Two new programs from the U.S. Small Business Administration are designed to infuse new capital into economically disadvantaged rural and inner city areas and strengthen existing businesses through technical expertise and mentoring.



The New Markets Venture Capital program (NMVC) is anticipated to spur as much as $15 billion in economic development in distressed areas, while BusinessLINC (Learning, Investment, Networking and Collaboration) is designed to assist small firms by providing access to technical assistance, business advice, market knowledge and contracting opportunities that come from relationships with larger companies.



The NMVC program will provide $150 million in government guaranteed funds for investment by 15 to 20 VC companies to be selected competitively by the SBA.
The venture capital companies will be community-based for-profit organizations with management that has proven track records of investing capital in small businesses for the purpose of community development. The companies must raise at least $5 million in investment capital which will be supplemented with the issuance of SBA debentures. No interest payments will be required for five years.



Existing community development venture capital companies and groups with equivalent experience may also apply for New Markets Venture Capital Company designation. The application is available on the SBA website at http://www.sba.gov/INV/venture.html

The deadline for applications is April 19, 2001.



An additional $30 million in matching funds for technical assistance grants is also available to NMVCs. The NMVC companies must obtain commitments to provide at least $1.5 million in technical assistance funding that can come from any source other than the SBA. The SBA will require each NMVC company to invest principally in smaller businesses in low income areas.

BusinessLINC is a public-private partnership that encourages large businesses to work with and mentor small business owners and entrepreneurs. Armed with $7 million in SBA funding, BusinessLINC will provide grants and cooperative agreements with new and existing coalitions, such as those run by nonprofit intermediaries and associations.

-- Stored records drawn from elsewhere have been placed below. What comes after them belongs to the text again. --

Lemma emoji_unit_ascii (c : N) : is_emoji_unit c = true -> (c < 128)%N.
Proof.
  unfold is_emoji_unit, is_word, is_digit. intros E.
  destruct (N.ltb_spec c 128) as [?|Hge]; [assumption|].
  exfalso. revert E.
  replace (97 <=? c)%N with true by (symmetry; apply N.leb_le; lia).
  replace (c <=? 122)%N with false by (symmetry; apply N.leb_gt; lia).
  replace (c <=? 90)%N with false by (symmetry; apply N.leb_gt; lia).
  replace (c <=? 57)%N with false by (symmetry; apply N.leb_gt; lia).
  replace (c =? 95)%N with false by (symmetry; apply N.eqb_neq; lia).
  replace (c =? 126)%N with false by (symmetry; apply N.eqb_neq; lia).
  rewrite !andb_false_r. simpl. discriminate.
Qed.

Lemma ascii_not_sep (c : N) :
  (32 < c)%N -> (c < 128)%N -> is_sep c = false.
Proof.
  intros Hlo Hhi. unfold is_sep, is_space.
  replace (c <=? 13)%N with false by (symmetry; apply N.leb_gt; lia).
  replace (c =? 32)%N with false by (symmetry; apply N.eqb_neq; lia).
  replace (c =? 160)%N with false by (symmetry; apply N.eqb_neq; lia).
  replace (c =? 5760)%N with false by (symmetry; apply N.eqb_neq; lia).
  replace (8192 <=? c)%N with false by (symmetry; apply N.leb_gt; lia).
  replace (c =? 8232)%N with false by (symmetry; apply N.eqb_neq; lia).
  replace (c =? 8233)%N with false by (symmetry; apply N.eqb_neq; lia).
  replace (c =? 8239)%N with false by (symmetry; apply N.eqb_neq; lia).
  replace (c =? 8287)%N with false by (symmetry; apply N.eqb_neq; lia).
  replace (c =? 12288)%N with false by (symmetry; apply N.eqb_neq; lia).
  replace (c =? 65279)%N with false by (symmetry; apply N.eqb_neq; lia).
  replace (8203 <=? c)%N with false by (symmetry; apply N.leb_gt; lia).
  rewrite !andb_false_r. reflexivity.
Qed.

Lemma emoji_unit_lower_bound (c : N) : is_emoji_unit c = true -> (32 < c)%N.
Proof.
  unfold is_emoji_unit, is_word, is_digit. intros E.
  destruct (N.ltb_spec 32 c) as [?|Hle]; [assumption|].
  exfalso. revert E.
  replace (97 <=? c)%N with false by (symmetry; apply N.leb_gt; lia).
  replace (65 <=? c)%N with false by (symmetry; apply N.leb_gt; lia).
  replace (48 <=? c)%N with false by (symmetry; apply N.leb_gt; lia).
  replace (c =? 95)%N with false by (symmetry; apply N.eqb_neq; lia).
  replace (c =? 126)%N with false by (symmetry; apply N.eqb_neq; lia).
  simpl. discriminate.
Qed.

Lemma sep_not_emoji_unit (c : N) : is_sep c = true -> is_emoji_unit c = false.
Proof.
  intros Hs. destruct (is_emoji_unit c) eqn:E; [|reflexivity].
  rewrite ascii_not_sep in Hs;
    [discriminate | now apply emoji_unit_lower_bound | now apply emoji_unit_ascii].
Qed.

Lemma sep_not_colon (c : N) : is_sep c = true -> is_colon c = false.
Proof.
  intros Hs. unfold is_colon. destruct (N.eqb_spec c 58) as [->|]; [|reflexivity].
  discriminate Hs.
Qed.

Lemma colon_not_emoji_unit (c : N) : is_colon c = true -> is_emoji_unit c = false.
Proof. unfold is_colon. intros E. apply N.eqb_eq in E. now subst c. Qed.

Lemma lower_unit_cases (c : N) :
  Utc.lower_unit c = c
  \/ ((65 <= c)%N /\ (c <= 90)%N /\ Utc.lower_unit c = (c + 32)%N).
Proof.
  unfold Utc.lower_unit.
  destruct (N.leb_spec 65 c), (N.leb_spec c 90); simpl; auto.
Qed.

Lemma letter_classes (c : N) :
  (65 <= c)%N -> (c <= 122)%N -> (c <= 90)%N \/ (97 <= c)%N ->
  is_sep c = false /\ is_colon c = false /\ is_emoji_unit c = true.
Proof.
  intros Hlo Hhi Hletter. split; [apply ascii_not_sep; lia|]. split.
  - unfold is_colon. apply N.eqb_neq. lia.
  - unfold is_emoji_unit, is_word.
    destruct Hletter as [Hu|Hl].
    + replace (65 <=? c)%N with true by (symmetry; apply N.leb_le; lia).
      replace (c <=? 90)%N with true by (symmetry; apply N.leb_le; lia).
      simpl. now rewrite orb_true_r.
    + replace (97 <=? c)%N with true by (symmetry; apply N.leb_le; lia).
      replace (c <=? 122)%N with true by (symmetry; apply N.leb_le; lia).
      reflexivity.
Qed.

Lemma lower_unit_sep (c : N) : is_sep (Utc.lower_unit c) = is_sep c.
Proof.
  destruct (lower_unit_cases c) as [->|(Hlo & Hhi & ->)]; [reflexivity|].
  destruct (letter_classes c) as (-> & _); [lia..|].
  destruct (letter_classes (c + 32)) as (-> & _); [lia..|]. reflexivity.
Qed.

Lemma lower_unit_colon (c : N) : is_colon (Utc.lower_unit c) = is_colon c.
Proof.
  destruct (lower_unit_cases c) as [->|(Hlo & Hhi & ->)]; [reflexivity|].
  destruct (letter_classes c) as (_ & -> & _); [lia..|].
  destruct (letter_classes (c + 32)) as (_ & -> & _); [lia..|]. reflexivity.
Qed.

Lemma lower_unit_emoji_unit (c : N) :
  is_emoji_unit (Utc.lower_unit c) = is_emoji_unit c.
Proof.
  destruct (lower_unit_cases c) as [->|(Hlo & Hhi & ->)]; [reflexivity|].
  destruct (letter_classes c) as (_ & _ & ->); [lia..|].
  destruct (letter_classes (c + 32)) as (_ & _ & ->); [lia..|]. reflexivity.
Qed.

(** *** The tokenisation pass splits at separator units *)

Lemma split_replace_pieces (s : jstring) :
  forall (in_run in_ws : bool) (cur : jstring),
    (in_run = true -> in_ws = true /\ cur = []) ->
    (in_run = false -> in_ws = false) ->
    List.filter longer_than_1 (split_ws_from cur in_ws (replace_sep_runs in_run s))
    = List.filter longer_than_1 (pieces_from cur s).
Proof.
  induction s as [|c r IH]; intros in_run in_ws cur Hrun Hno; simpl; [reflexivity|].
  destruct (is_sep c) eqn:Hsep.
  - destruct in_run.
    + destruct (Hrun eq_refl) as [-> ->]. simpl.
      apply IH; [auto | discriminate].
    + rewrite (Hno eq_refl). simpl.
      rewrite (IH true true []); [reflexivity | auto | discriminate].
  - simpl. replace (is_space c) with false.
    + apply IH; [discriminate | reflexivity].
    + destruct (is_space c) eqn:Hsp; [|reflexivity].
      apply is_space_is_sep in Hsp. congruence.
Qed.

Lemma pieces_from_app_sep (a b : jstring) (x : N) :
  is_sep x = true ->
  forall cur, pieces_from cur (a ++ x :: b) = pieces_from cur a ++ pieces_from [] b.
Proof.
  intros Hx. induction a as [|c a IH]; intros cur; simpl.
  - now rewrite Hx.
  - destruct (is_sep c); [now rewrite IH | apply IH].
Qed.

Lemma pieces_from_sep_free (a : jstring) :
  forallb (fun c => negb (is_sep c)) a = true ->
  forall cur, pieces_from cur a = [rev cur ++ a].
Proof.
  induction a as [|c a IH]; intros Hfree cur; simpl in *.
  - now rewrite app_nil_r.
  - apply andb_true_iff in Hfree as [Hc Ha]. apply negb_true_iff in Hc.
    rewrite Hc, IH by assumption. simpl. now rewrite <- app_assoc.
Qed.

Lemma split_at_first_sep (s : jstring) :
  forallb (fun c => negb (is_sep c)) s = true
  \/ exists a x b, s = a ++ x :: b
       /\ forallb (fun c => negb (is_sep c)) a = true /\ is_sep x = true.
Proof.
  induction s as [|c s IH]; [now left|].
  destruct (is_sep c) eqn:Hc.
  - right. exists [], c, s. auto.
  - destruct IH as [Hfree | (a & x & b & -> & Ha & Hx)].
    + left. simpl. now rewrite Hc.
    + right. exists (c :: a), x, b. repeat split; auto.
      simpl. now rewrite Hc.
Qed.

(** *** The emoji scan *)

Lemma matchEmojis_from_app_sep (a b : jstring) (x : N) :
  is_sep x = true ->
  forall st,
    matchEmojis_from st (a ++ x :: b) = matchEmojis_from st a ++ matchEmojis_from None b.
Proof.
  intros Hx. induction a as [|c a IH]; intros st; simpl.
  - rewrite (sep_not_colon x Hx), (sep_not_emoji_unit x Hx).
    now destruct st.
  - destruct st as [w|]; [|apply IH].
    destruct (is_emoji_unit c); [apply IH|].
    destruct (is_colon c); [|apply IH].
    destruct w; [apply IH|]. simpl. now rewrite IH.
Qed.

Lemma matchEmojis_from_run (w rest : jstring) :
  forallb is_emoji_unit w = true ->
  forall acc,
    rev acc ++ w <> [] ->
    matchEmojis_from (Some acc) (w ++ 58%N :: rest)
    = (58%N :: (rev acc ++ w) ++ [58%N]) :: matchEmojis_from None rest.
Proof.
  induction w as [|c w IH]; intros Hw acc Hne; simpl in *.
  - rewrite app_nil_r in *. destruct acc as [|a acc]; [now destruct Hne|].
    reflexivity.
  - apply andb_true_iff in Hw as [Hc Hw]. rewrite Hc.
    rewrite IH; [|assumption|].
    + simpl. now rewrite <- !app_assoc.
    + simpl. rewrite <- app_assoc. simpl. intros E.
      apply app_eq_nil in E as [_ E]. discriminate.
Qed.
(** C6.  In mock mode, or while [lastCleanupTime] is within the last 24
    hours, [cleanupOldData] changes nothing.  Otherwise the scan runs: it
    deletes exactly the days whose UTC-midnight timestamp is before
    [now] minus 30 days and records [now] as [lastCleanupTime], also when
    nothing was deleted; and it persists: when the disk lets the store
    file be written, the file afterwards holds the text of the purged
    store, every path but the file and its directory being as before.  A
    further call less than 24 hours after the run changes nothing. *)
Theorem cleanupOldData_contract `{JsRuntime} (now : Z) (w : World) :
  (useMockData (options (storage w)) = true
   \/ (now - oneDayMs < getLastCleanupTime (activityState (storage w)))%Z ->
   cleanupOldData now w = (Ok tt, w))
  /\ (useMockData (options (storage w)) = false ->
      (getLastCleanupTime (activityState (storage w)) <= now - oneDayMs)%Z ->
      exists fs',
        cleanupOldData now w
        = (Ok tt, {| storage := purged now (storage w); disk := fs' |})
        /\ getLastCleanupTime (activityState (purged now (storage w))) = now
        /\ (forall k,
              days (storeData (activityState (purged now (storage w)))) !! k
              = if olderThan (now - 30 * oneDayMs)%Z k then None
                else days (storeData (activityState (storage w))) !! k)
        /\ (forall now2, (now2 - oneDayMs < now)%Z ->
              cleanupOldData now2 (snd (cleanupOldData now w))
              = (Ok tt, snd (cleanupOldData now w)))
        /\ (storeWritable (filePath (persistence (storage w))) (disk w) ->
            nodes fs' !! filePath (persistence (storage w))
            = Some (File (JSON_stringify
                            (storeToJS (storeData (activityState
                                                     (purged now (storage w)))))))
            /\ (forall q, q <> filePath (persistence (storage w)) ->
                          q <> path_dirname (filePath (persistence (storage w))) ->
                          nodes fs' !! q = nodes (disk w) !! q))).
Proof.
  split; [apply cleanupOldData_skipped|].
  intros Hmock Hle. rewrite (cleanupOldData_runs now w Hmock Hle).
  eexists. split; [reflexivity|]. split; [done|].
  split; [|split].
  - intros k. unfold purged. simpl. rewrite deleteDays_lookup.
    destruct (decide (k ∈ _)) as [Hin|Hnin].
    + apply getDatesOlderThan_elem in Hin as [-> _]. done.
    + destruct (olderThan (now - 30 * oneDayMs)%Z k) eqn:Hold; [|done].
      destruct (days (storeData (activityState (storage w))) !! k) as [d|] eqn:Hk;
        [|done].
      destruct Hnin. apply getDatesOlderThan_elem. eauto.
  - intros now2 Hnow2. apply cleanupOldData_skipped. right. done.
  - intros Hw.
    destruct (saveData_persists (persistence (storage w))
                (storeToJS (storeData (activityState (purged now (storage w)))))
                (disk w) Hw) as (_ & Hfile & Hframe).
    by split.
Qed.

Lemma cleanupOldData_contract_witness :
  nodes (disk (snd (@cleanupOldData (sampleRuntime []) sampleNow agedWorld)))
    !! samplePath
  = Some (File (render (storeToJS (storeData (activityState
                  (@purged (sampleRuntime []) sampleNow (storage agedWorld)))))))
  /\ days (storeData (activityState (storage (snd
       (@cleanupOldData (sampleRuntime []) sampleNow agedWorld))))) !! oldDay = None
  /\ getLastCleanupTime (activityState (storage (snd
       (@cleanupOldData (sampleRuntime []) sampleNow agedWorld)))) = sampleNow.
Proof.
  destruct (@cleanupOldData_contract (sampleRuntime []) sampleNow agedWorld)
    as [_ H].
  destruct H as (fs' & Hrun & Htime & Hdays & _ & Hdisk);
    [reflexivity|vm_compute; discriminate|].
  rewrite Hrun. simpl. split; [|split; [|exact Htime]].
  - apply Hdisk. unfold storeWritable.
    split; [vm_compute; discriminate|]. split; [vm_compute; discriminate|].
    split; [vm_compute; reflexivity|]. right.
    split; [vm_compute; reflexivity|].
    split; [vm_compute; reflexivity|vm_compute; discriminate].
  - rewrite Hdays. reflexivity.
Defined.

(** Case analysis on the outcome of each file operation of a computation,
    in the order in which they run. *)
Ltac fs_cases :=
  repeat (simpl;
          match goal with
          | |- context [mkdirSync ?p ?fs] => destruct (mkdirSync p fs) as [[[]|] ?]
          | |- context [readFileSync ?p ?fs] => destruct (readFileSync p fs) as [[?|] ?]
          | |- context [writeFileSync ?p ?c ?fs] =>
              destruct (writeFileSync p c fs) as [[[]|] ?]
          | |- context [unlinkSync ?p ?fs] => destruct (unlinkSync p fs) as [[[]|] ?]
          | |- context [if ?b then _ else _] => destruct b
          end);
  try done.

Lemma copy_block_onDisk `{JsRuntime} (old new : string) (s : ActivityStorage)
    (fs : FileSystem) :
  (let! dirExists := onDisk (existsSync (path_dirname new)) in
   when (negb dirExists) (onDisk (mkdirSync (path_dirname new))) >>
   let! data := onDisk (readFileSync old) in
   onDisk (writeFileSync new data) >>
   when (negb (String.eqb old new)) (onDisk (unlinkSync old)))
    {| storage := s; disk := fs |}
  = let '(o, fs1) := copyStoreFile old new fs in (o, {| storage := s; disk := fs1 |}).
Proof.
  unfold copyStoreFile, bind, onDisk, when, ret, existsSync. fs_cases.
Qed.

Lemma updateStoragePath_unfold `{JsRuntime} `{StoreCast} (dir : option string) (w : World) :
  updateStoragePath dir w
  = if mustMove dir w
    then match copyStoreFile (dataFilePath (storage w)) (newFilePathFor dir) (disk w) with
         | (Ok _, fs1) => finishRelocation dir (storage w) fs1
         | (Throw, fs1) => (Ok false, {| storage := storage w; disk := fs1 |})
         end
    else finishRelocation dir (storage w) (disk w).
Proof.
  destruct w as [s fs]. unfold updateStoragePath, mustMove, finishRelocation.
  unfold tryCatch, bind at 1, getStorage. cbv zeta. simpl.
  set (new := newFilePathFor dir). set (old := dataFilePath s).
  unfold bind at 1, onDisk at 1, existsSync at 1. simpl.
  unfold bind at 1, onDisk at 1, existsSync at 1. simpl.
  assert (Htail : forall fs1,
    (onStorage (repoint dir new) >>
     let! data := onDisk (loadData {| filePath := new |}) in
     match data with
     | Some v => onStorage (withActivityState (setData (asStoreData v)))
     | None => ret tt
     end >> ret true) {| storage := s; disk := fs1 |}
    = let '(o0, fs') := loadData {| filePath := new |} fs1 in
      match o0 with
      | Ok (Some v) =>
          (Ok true,
           {| storage := withActivityState (setData (asStoreData v)) (repoint dir new s);
              disk := fs' |})
      | _ => (Ok true, {| storage := repoint dir new s; disk := fs' |})
      end).
  { intros fs1. unfold bind at 1, onStorage at 1. simpl.
    unfold bind at 1, onDisk. simpl.
    destruct (loadData_returns {| filePath := new |} fs1) as (r & fs' & ->).
    by destruct r. }
  destruct (bool_decide (is_Some (nodes fs !! old))
            && negb (bool_decide (is_Some (nodes fs !! new)))) eqn:Hmove.
  - unfold bind at 1, when at 1. rewrite copy_block_onDisk.
    destruct (copyStoreFile old new fs) as [[[]|] fs1]; [|done].
    rewrite Htail.
    destruct (loadData {| filePath := new |} fs1) as [[[v|]|] fs']; done.
  - unfold bind at 1, when at 1, ret at 1. rewrite Htail.
    destruct (loadData {| filePath := new |} fs) as [[[v|]|] fs']; done.
Qed.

The grants will be used to plan local programs; to develop systems to match interested and capable small firms in poorer urban and rural communities with large firms; to integrate the expertise of outside business experts who can volunteer to help small firms; and to provide ongoing monitoring. BusinessLINC coalitions are already underway in Boston, Chicago, Dallas, New York City, Washington, D.C., Houston, and the Mississippi Delta.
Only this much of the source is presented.